Summary
Preoperative corticosteroid injections resulted in pain alleviation and improvement in ROM after arthroscopic rotator cuff repair, causing negligible adverse effects on the structural and functional outcomes at a mean three-year follow-up.
Abstract
Background
Corticosteroid injections are effective in alleviating pain in patients with rotator cuff tears, but controversy still exists regarding their potential adverse effects on clinical outcomes after rotator cuff repair.
Purpose
To compare both the functional and structural outcomes in patients who underwent arthroscopic rotator cuff repair with or without preoperative corticosteroid injections.
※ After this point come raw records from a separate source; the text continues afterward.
(** C5. Every rule commits its attribute at most once, on every input: no
    run of a [derive] has two commits. The pilot rules commit at most once
    as the classes call [_controls_in_use] and also with its body run on the
    arguments of the call. The value the Approaches rule commits is the
    list of the completed loop, and nothing is committed by a run that an
    exception ends. *)
Theorem every_rule_commits_at_most_once :
  (forall i, at_most_one_commit (TakeoffPilot.derive i))
  /\ (forall i, at_most_one_commit (LandingPilot.derive i))
  /\ (forall i, at_most_one_commit (TakeoffPilot.derive_static i))
  /\ (forall i, at_most_one_commit (LandingPilot.derive_static i))
  /\ (forall api doi i,
        at_most_one_commit (Approaches.derive api doi i)
        /\ commits (trace (Approaches.derive api doi i))
           = match outcome (Approaches.derive_loop api doi i []
                              (items (Approaches.approach_and_landing i)))
             with
             | inr approaches => [approaches]
             | inl _ => []
             end)
  /\ (forall takeoff_dt landing_dt,
        at_most_one_commit (Duration.derive takeoff_dt landing_dt))
  /\ (forall i, at_most_one_commit (FlightType.derive i))
  /\ (forall api lat lon,
        at_most_one_commit (LandingAirport.derive api lat lon))
  /\ (forall api i, at_most_one_commit (LandingRunway.derive api i))
  /\ (forall api liftoff lat lon,
        at_most_one_commit (TakeoffAirport.derive api liftoff lat lon))
  /\ (forall api i, at_most_one_commit (TakeoffRunway.derive api i))
  /\ (forall now start, at_most_one_commit (AnalysisDatetime.derive now start))
  /\ (forall flight_id, at_most_one_commit (FlightID.derive flight_id))
  /\ (forall num, at_most_one_commit (FlightNumber.derive num))
  /\ (forall doi turning start,
        at_most_one_commit (OffBlocksDatetime.derive doi turning start)
        /\ at_most_one_commit (OnBlocksDatetime.derive doi turning start))
  /\ (forall doi node start,
        at_most_one_commit (TakeoffDatetime.derive doi node start)
        /\ at_most_one_commit (LandingDatetime.derive doi start node))
  /\ (forall afr qty,
        at_most_one_commit (TakeoffFuel.derive afr qty)
        /\ at_most_one_commit (LandingFuel.derive afr qty))
  /\ (forall gross_weight,
        at_most_one_commit (TakeoffGrossWeight.derive gross_weight)
        /\ at_most_one_commit (LandingGrossWeight.derive gross_weight))
  /\ (forall version start, at_most_one_commit (Version.derive version start))
  /\ (forall weight flap model,
        commits (trace (Speed.derive weight flap)) = []
        /\ commits (trace (Speed.derive_vref model weight flap)) = []).
Proof.
  repeat match goal with |- _ /\ _ => split end.
  - intros i. apply derive_with_at_most_one_commit;
      [reflexivity | apply autopilot_first_sets_nothing].
  - intros i. apply derive_with_at_most_one_commit;
      [reflexivity | apply autopilot_last_sets_nothing].
  - intros i. apply derive_with_at_most_one_commit;
      [ intros; unfold TakeoffPilot._controls_in_use;
        now rewrite controls_in_use_trace
      | apply autopilot_first_sets_nothing].
  - intros i. apply derive_with_at_most_one_commit;
      [ intros; unfold LandingPilot._controls_in_use;
        now rewrite controls_in_use_trace
      | apply autopilot_last_sets_nothing].
  - intros. split; [apply approaches_once | apply approaches_commit].
  - intros. apply duration_once.
  - intros. apply flight_type_once.
  - intros. apply landing_airport_once.
  - intros. apply landing_runway_once.
  - intros. apply takeoff_airport_once.
  - intros. apply takeoff_runway_once.
  - intros. unfold at_most_one_commit. simpl. lia.
  - intros. unfold at_most_one_commit. simpl. lia.
  - intros. apply flight_number_once.
  - intros. apply datetimes_once.
  - intros. apply takeoff_landing_datetime_once.
  - intros. split; apply fuel_once.
  - intros. split; apply gross_weight_once.
  - intros. unfold at_most_one_commit. simpl. lia.
  - intros. apply speed_never.
Qed.

(** ** Lookups that find nothing *)

Section NotFound.
Variable api : api_handler.

(** Use the lookups of a trace: a lookup that is in the trace of a case is
    the lookup of that case. *)
Ltac use_lookup :=
  cbn [In];
  intros;
  repeat match goal with
    | H : _ \/ _ |- _ => destruct H
    | H : False |- _ => destruct H
    | H : nearest_airport_call _ _ = nearest_airport_call _ _ |- _ =>
        injection H as ? ?; subst
    | H : nearest_runway_call _ _ _ = nearest_runway_call _ _ _ |- _ =>
        injection H as ? ? ?; subst
    | H : nearest_airport_call _ _ = nearest_runway_call _ _ _ |- _ =>
        discriminate H
    | H : nearest_runway_call _ _ _ = nearest_airport_call _ _ |- _ =>
        discriminate H
    end;
  try congruence; try reflexivity.

Lemma landing_airport_not_found la_n lo_n lat lon :
  let m := LandingAirport.derive api la_n lo_n in
  outcome m <> inl NotFoundError
  /\ (In (nearest_airport_call lat lon) (calls (trace m)) ->
      nearest_airport api lat lon = inl NotFoundError ->
      m = ([Called (nearest_airport_call lat lon); Logged WARNING;
            Commit None], inr tt)).
Proof.
  cbv zeta. unfold LandingAirport.derive. run_rule.
  all: split; [congruence | use_lookup].
Qed.

Lemma takeoff_airport_not_found liftoff latitude longitude lat lon :
  let m := TakeoffAirport.derive api liftoff latitude longitude in
  outcome m <> inl NotFoundError
  /\ (In (nearest_airport_call lat lon) (calls (trace m)) ->
      nearest_airport api lat lon = inl NotFoundError ->
      m = ([Called (nearest_airport_call lat lon); Logged WARNING], inr tt)).
Proof.
  cbv zeta. unfold TakeoffAirport.derive. run_rule.
  all: split; [congruence | use_lookup].
Qed.

Lemma landing_runway_not_found i id hdg kw :
  let m := LandingRunway.derive api i in
  outcome m <> inl NotFoundError
  /\ (In (nearest_runway_call id hdg kw) (calls (trace m)) ->
      nearest_runway api id hdg kw = inl NotFoundError ->
      m = ([Called (nearest_runway_call id hdg kw); Logged WARNING], inr tt)).
Proof.
  cbv zeta. unfold LandingRunway.derive. run_rule.
  all: split; [congruence | use_lookup].
Qed.

Lemma takeoff_runway_not_found i id hdg kw :
  let m := TakeoffRunway.derive api i in
  outcome m <> inl NotFoundError
  /\ (In (nearest_runway_call id hdg kw) (calls (trace m)) ->
      nearest_runway api id hdg kw = inl NotFoundError ->
      m = ([Called (nearest_runway_call id hdg kw); Logged WARNING], inr tt)).
Proof.
  cbv zeta. unfold TakeoffRunway.derive, TakeoffRunway.runway_kwargs.
  run_rule.
  all: split; [congruence | use_lookup].
Qed.

Variable datetime_of_index : datetime_of_index_t.

Lemma approach_airport_not_found (i : Approaches.inputs) acc a lat lon :
  let m := Approaches.derive_body api datetime_of_index i acc a in
  In (nearest_airport_call lat lon) (calls (trace m)) ->
  nearest_airport api lat lon = inl NotFoundError ->
  m = ([Called (nearest_airport_call lat lon); Logged WARNING], inr acc).
Proof.
  cbv zeta. unfold Approaches.derive_body. run_rule.
  all: use_lookup.
Qed.

Lemma approach_runway_not_found (i : Approaches.inputs) acc a id hdg kw :
  let m := Approaches.derive_body api datetime_of_index i acc a in
  In (nearest_runway_call id hdg kw) (calls (trace m)) ->
  nearest_runway api id hdg kw = inl NotFoundError ->
  exists lat lon ty,
    m = ([Called (nearest_airport_call lat lon);
          Called (nearest_runway_call id hdg kw); Logged WARNING],
         inr (acc ++
              [{| Approaches.airport := id;
                  Approaches.runway := None;
                  Approaches.type := ty;
                  Approaches.approach_datetime :=
                    datetime_of_index
                      (attr_value (Approaches.start_datetime i))
                      (stop (section_slice a))
                      (frequency (Approaches.approach_and_landing i)) |}])).
Proof.
  cbv zeta. unfold Approaches.derive_body. run_rule.
  all: use_lookup.
  all: eauto.
Qed.

(** The loop after an iteration that returned: the trace of the iteration,
    then the loop on the other approaches. *)
Lemma derive_loop_next (i : Approaches.inputs) acc a rest t acc' :
  Approaches.derive_body api datetime_of_index i acc a = (t, inr acc') ->
  trace (Approaches.derive_loop api datetime_of_index i acc (a :: rest))
  = t ++ trace (Approaches.derive_loop api datetime_of_index i acc' rest)
  /\ outcome (Approaches.derive_loop api datetime_of_index i acc (a :: rest))
     = outcome (Approaches.derive_loop api datetime_of_index i acc' rest).
Proof.
  intros Hbody. cbn [Approaches.derive_loop].
  rewrite trace_bind, outcome_bind, Hbody. split; reflexivity.
Qed.

Lemma approaches_not_found_stays (i : Approaches.inputs) :
  outcome (Approaches.derive api datetime_of_index i) <> inl NotFoundError.
Proof.
  unfold Approaches.derive. rewrite outcome_bind.
  destruct (derive_loop_shape api datetime_of_index i []
              (items (Approaches.approach_and_landing i))) as [_ Hn].
  destruct (outcome _); [intros [= ->]; now apply Hn | discriminate].
Qed.

End NotFound.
Study Design: Cohort study; Level of evidence: 3.
Methods
A retrospective cohort study was carried out among patients who underwent arthroscopic rotator cuff repair for partial- and full-thickness tears between 2015 and 2019. The patients who received preoperative corticosteroid injections (CSIs) were included in CSI group and compared to the group matched with tear size, age and follow-up time at a ratio of 2:1 without preoperative CSIs (non-CSI group). Both functional evaluation and structural assessments using magnetic resonance imaging (MRI) were performed at the final follow-up. Clinical outcomes including retear rate as the primary outcome, pain, functional score including Constant-Murley score, American Shoulder and Elbow Surgeons score, and Fudan University Shoulder Score, range of motion (ROM), tendon integrity, tendon healing type and cartilage thickness were compared between the two groups with statistical significance of P < .05 and power at .9.
Results
A total of 31 patients were included in the CSI group and 62 were included in the non-CSI group. After a mean three-year follow-up, the two groups demonstrated no significant differences in retear rate, visual analog scale for pain, shoulder functional scores and active ROM including forward flexion, abduction, external rotation, and internal rotation. No significant differences were observed in postoperative MRI of the rotator cuff tendon (tendon integrity, healing type, residual tendon attachment area, etc.), cartilage thickness and muscle atrophy.
Conclusions
No significant differences were found at a mean three-year follow-up in the retear rates, pain, range of motion and glenohumeral structure on postoperative MRI after arthroscopic rotator cuff repair with or without preoperative corticosteroid injections.